> [Assignment]:
Send back every line of the data exactly.

> [Data provided]:
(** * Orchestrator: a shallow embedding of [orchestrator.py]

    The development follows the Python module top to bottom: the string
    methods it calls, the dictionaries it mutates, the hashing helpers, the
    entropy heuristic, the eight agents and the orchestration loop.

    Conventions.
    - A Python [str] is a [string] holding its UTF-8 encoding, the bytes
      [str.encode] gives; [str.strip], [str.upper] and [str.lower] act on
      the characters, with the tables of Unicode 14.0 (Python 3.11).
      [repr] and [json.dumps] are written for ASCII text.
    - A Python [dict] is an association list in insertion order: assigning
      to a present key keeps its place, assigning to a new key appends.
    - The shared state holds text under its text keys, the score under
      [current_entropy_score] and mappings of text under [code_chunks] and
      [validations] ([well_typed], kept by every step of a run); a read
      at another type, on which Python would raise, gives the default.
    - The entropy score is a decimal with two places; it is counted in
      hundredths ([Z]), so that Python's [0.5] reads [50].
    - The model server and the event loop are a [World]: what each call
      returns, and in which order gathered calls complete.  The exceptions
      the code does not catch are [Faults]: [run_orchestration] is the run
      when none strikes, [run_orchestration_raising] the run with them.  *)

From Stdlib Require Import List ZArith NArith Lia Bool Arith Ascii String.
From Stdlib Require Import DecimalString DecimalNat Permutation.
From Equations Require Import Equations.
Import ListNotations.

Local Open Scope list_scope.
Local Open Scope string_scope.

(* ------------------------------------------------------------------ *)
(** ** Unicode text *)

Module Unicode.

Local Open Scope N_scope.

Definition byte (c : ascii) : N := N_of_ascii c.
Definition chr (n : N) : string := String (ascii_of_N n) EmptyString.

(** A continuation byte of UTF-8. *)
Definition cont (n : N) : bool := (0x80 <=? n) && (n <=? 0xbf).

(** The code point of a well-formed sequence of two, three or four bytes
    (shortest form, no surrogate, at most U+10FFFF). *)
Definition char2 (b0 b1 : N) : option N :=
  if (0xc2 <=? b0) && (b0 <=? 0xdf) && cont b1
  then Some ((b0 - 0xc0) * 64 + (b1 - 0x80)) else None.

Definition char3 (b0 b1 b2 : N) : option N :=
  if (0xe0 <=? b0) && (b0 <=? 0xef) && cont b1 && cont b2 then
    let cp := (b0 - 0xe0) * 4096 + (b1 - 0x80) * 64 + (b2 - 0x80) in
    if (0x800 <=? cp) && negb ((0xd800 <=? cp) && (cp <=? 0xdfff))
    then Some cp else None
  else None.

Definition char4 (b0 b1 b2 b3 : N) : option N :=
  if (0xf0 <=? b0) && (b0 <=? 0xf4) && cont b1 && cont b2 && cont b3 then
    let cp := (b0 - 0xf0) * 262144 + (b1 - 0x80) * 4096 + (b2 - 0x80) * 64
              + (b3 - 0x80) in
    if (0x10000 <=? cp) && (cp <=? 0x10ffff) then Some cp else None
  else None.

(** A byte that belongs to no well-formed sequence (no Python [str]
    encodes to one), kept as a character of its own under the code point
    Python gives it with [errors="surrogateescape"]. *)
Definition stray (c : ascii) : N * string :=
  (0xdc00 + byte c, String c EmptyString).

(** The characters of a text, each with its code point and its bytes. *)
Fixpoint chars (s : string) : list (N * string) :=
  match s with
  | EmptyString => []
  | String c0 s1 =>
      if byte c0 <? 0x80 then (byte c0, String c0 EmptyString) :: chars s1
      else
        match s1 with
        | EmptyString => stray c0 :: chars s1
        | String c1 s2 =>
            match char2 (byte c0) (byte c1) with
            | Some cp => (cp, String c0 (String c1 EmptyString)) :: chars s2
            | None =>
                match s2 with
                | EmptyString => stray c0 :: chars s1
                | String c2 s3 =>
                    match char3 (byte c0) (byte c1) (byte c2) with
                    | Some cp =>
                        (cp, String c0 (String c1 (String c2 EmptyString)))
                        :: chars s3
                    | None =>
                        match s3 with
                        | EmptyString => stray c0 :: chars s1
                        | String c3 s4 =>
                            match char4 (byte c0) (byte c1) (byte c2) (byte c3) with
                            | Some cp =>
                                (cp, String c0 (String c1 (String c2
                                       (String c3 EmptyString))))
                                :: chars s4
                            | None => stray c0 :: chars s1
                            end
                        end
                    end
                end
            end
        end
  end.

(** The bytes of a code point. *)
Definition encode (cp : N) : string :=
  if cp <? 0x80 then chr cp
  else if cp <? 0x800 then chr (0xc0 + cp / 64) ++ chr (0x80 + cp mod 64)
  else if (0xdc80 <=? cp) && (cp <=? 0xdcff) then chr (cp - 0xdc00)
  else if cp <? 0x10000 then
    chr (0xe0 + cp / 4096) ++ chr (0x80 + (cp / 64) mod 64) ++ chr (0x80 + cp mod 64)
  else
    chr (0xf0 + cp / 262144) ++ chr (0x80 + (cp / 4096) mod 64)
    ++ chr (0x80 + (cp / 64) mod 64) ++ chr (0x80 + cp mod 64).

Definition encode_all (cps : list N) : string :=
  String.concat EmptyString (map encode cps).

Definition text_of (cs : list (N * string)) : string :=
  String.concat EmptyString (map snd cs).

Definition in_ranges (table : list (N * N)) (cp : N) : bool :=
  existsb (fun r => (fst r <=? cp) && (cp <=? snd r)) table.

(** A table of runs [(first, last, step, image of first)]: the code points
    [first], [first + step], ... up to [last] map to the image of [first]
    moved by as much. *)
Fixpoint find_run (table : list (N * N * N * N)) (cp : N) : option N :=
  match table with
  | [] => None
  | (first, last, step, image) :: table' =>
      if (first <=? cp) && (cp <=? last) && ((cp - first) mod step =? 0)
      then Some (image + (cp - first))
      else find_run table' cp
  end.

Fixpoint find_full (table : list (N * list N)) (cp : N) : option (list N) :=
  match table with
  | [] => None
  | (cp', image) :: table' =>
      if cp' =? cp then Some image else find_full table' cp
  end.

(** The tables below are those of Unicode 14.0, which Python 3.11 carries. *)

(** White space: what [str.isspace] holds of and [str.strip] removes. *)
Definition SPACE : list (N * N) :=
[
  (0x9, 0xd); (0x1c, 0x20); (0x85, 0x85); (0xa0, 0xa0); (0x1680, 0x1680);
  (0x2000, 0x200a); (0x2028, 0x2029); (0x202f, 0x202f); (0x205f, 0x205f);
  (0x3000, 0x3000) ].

> [Output]:
(** * Orchestrator: a shallow embedding of [orchestrator.py]

    The development follows the Python module top to bottom: the string
    methods it calls, the dictionaries it mutates, the hashing helpers, the
    entropy heuristic, the eight agents and the orchestration loop.

    Conventions.
    - A Python [str] is a [string] holding its UTF-8 encoding, the bytes
      [str.encode] gives; [str.strip], [str.upper] and [str.lower] act on
      the characters, with the tables of Unicode 14.0 (Python 3.11).
      [repr] and [json.dumps] are written for ASCII text.
    - A Python [dict] is an association list in insertion order: assigning
      to a present key keeps its place, assigning to a new key appends.
    - The shared state holds text under its text keys, the score under
      [current_entropy_score] and mappings of text under [code_chunks] and
      [validations] ([well_typed], kept by every step of a run); a read
      at another type, on which Python would raise, gives the default.
    - The entropy score is a decimal with two places; it is counted in
      hundredths ([Z]), so that Python's [0.5] reads [50].
    - The model server and the event loop are a [World]: what each call
      returns, and in which order gathered calls complete.  The exceptions
      the code does not catch are [Faults]: [run_orchestration] is the run
      when none strikes, [run_orchestration_raising] the run with them.  *)

From Stdlib Require Import List ZArith NArith Lia Bool Arith Ascii String.
From Stdlib Require Import DecimalString DecimalNat Permutation.
From Equations Require Import Equations.
Import ListNotations.

Local Open Scope list_scope.
Local Open Scope string_scope.

(* ------------------------------------------------------------------ *)
(** ** Unicode text *)

Module Unicode.

Local Open Scope N_scope.

Definition byte (c : ascii) : N := N_of_ascii c.
Definition chr (n : N) : string := String (ascii_of_N n) EmptyString.

(** A continuation byte of UTF-8. *)
Definition cont (n : N) : bool := (0x80 <=? n) && (n <=? 0xbf).

(** The code point of a well-formed sequence of two, three or four bytes
    (shortest form, no surrogate, at most U+10FFFF). *)
Definition char2 (b0 b1 : N) : option N :=
  if (0xc2 <=? b0) && (b0 <=? 0xdf) && cont b1
  then Some ((b0 - 0xc0) * 64 + (b1 - 0x80)) else None.

Definition char3 (b0 b1 b2 : N) : option N :=
  if (0xe0 <=? b0) && (b0 <=? 0xef) && cont b1 && cont b2 then
    let cp := (b0 - 0xe0) * 4096 + (b1 - 0x80) * 64 + (b2 - 0x80) in
    if (0x800 <=? cp) && negb ((0xd800 <=? cp) && (cp <=? 0xdfff))
    then Some cp else None
  else None.

Definition char4 (b0 b1 b2 b3 : N) : option N :=
  if (0xf0 <=? b0) && (b0 <=? 0xf4) && cont b1 && cont b2 && cont b3 then
    let cp := (b0 - 0xf0) * 262144 + (b1 - 0x80) * 4096 + (b2 - 0x80) * 64
              + (b3 - 0x80) in
    if (0x10000 <=? cp) && (cp <=? 0x10ffff) then Some cp else None
  else None.

(** A byte that belongs to no well-formed sequence (no Python [str]
    encodes to one), kept as a character of its own under the code point
    Python gives it with [errors="surrogateescape"]. *)
Definition stray (c : ascii) : N * string :=
  (0xdc00 + byte c, String c EmptyString).

(** The characters of a text, each with its code point and its bytes. *)
Fixpoint chars (s : string) : list (N * string) :=
  match s with
  | EmptyString => []
  | String c0 s1 =>
      if byte c0 <? 0x80 then (byte c0, String c0 EmptyString) :: chars s1
      else
        match s1 with
        | EmptyString => stray c0 :: chars s1
        | String c1 s2 =>
            match char2 (byte c0) (byte c1) with
            | Some cp => (cp, String c0 (String c1 EmptyString)) :: chars s2
            | None =>
                match s2 with
                | EmptyString => stray c0 :: chars s1
                | String c2 s3 =>
                    match char3 (byte c0) (byte c1) (byte c2) with
                    | Some cp =>
                        (cp, String c0 (String c1 (String c2 EmptyString)))
                        :: chars s3
                    | None =>
                        match s3 with
                        | EmptyString => stray c0 :: chars s1
                        | String c3 s4 =>
                            match char4 (byte c0) (byte c1) (byte c2) (byte c3) with
                            | Some cp =>
                                (cp, String c0 (String c1 (String c2
                                       (String c3 EmptyString))))
                                :: chars s4
                            | None => stray c0 :: chars s1
                            end
                        end
                    end
                end
            end
        end
  end.

(** The bytes of a code point. *)
Definition encode (cp : N) : string :=
  if cp <? 0x80 then chr cp
  else if cp <? 0x800 then chr (0xc0 + cp / 64) ++ chr (0x80 + cp mod 64)
  else if (0xdc80 <=? cp) && (cp <=? 0xdcff) then chr (cp - 0xdc00)
  else if cp <? 0x10000 then
    chr (0xe0 + cp / 4096) ++ chr (0x80 + (cp / 64) mod 64) ++ chr (0x80 + cp mod 64)
  else
    chr (0xf0 + cp / 262144) ++ chr (0x80 + (cp / 4096) mod 64)
    ++ chr (0x80 + (cp / 64) mod 64) ++ chr (0x80 + cp mod 64).

Definition encode_all (cps : list N) : string :=
  String.concat EmptyString (map encode cps).

Definition text_of (cs : list (N * string)) : string :=
  String.concat EmptyString (map snd cs).

Definition in_ranges (table : list (N * N)) (cp : N) : bool :=
  existsb (fun r => (fst r <=? cp) && (cp <=? snd r)) table.

(** A table of runs [(first, last, step, image of first)]: the code points
    [first], [first + step], ... up to [last] map to the image of [first]
    moved by as much. *)
Fixpoint find_run (table : list (N * N * N * N)) (cp : N) : option N :=
  match table with
  | [] => None
  | (first, last, step, image) :: table' =>
      if (first <=? cp) && (cp <=? last) && ((cp - first) mod step =? 0)
      then Some (image + (cp - first))
      else find_run table' cp
  end.

Fixpoint find_full (table : list (N * list N)) (cp : N) : option (list N) :=
  match table with
  | [] => None
  | (cp', image) :: table' =>
      if cp' =? cp then Some image else find_full table' cp
  end.

(** The tables below are those of Unicode 14.0, which Python 3.11 carries. *)

(** White space: what [str.isspace] holds of and [str.strip] removes. *)
Definition SPACE : list (N * N) :=
[
  (0x9, 0xd); (0x1c, 0x20); (0x85, 0x85); (0xa0, 0xa0); (0x1680, 0x1680);
  (0x2000, 0x200a); (0x2028, 0x2029); (0x202f, 0x202f); (0x205f, 0x205f);
  (0x3000, 0x3000) ].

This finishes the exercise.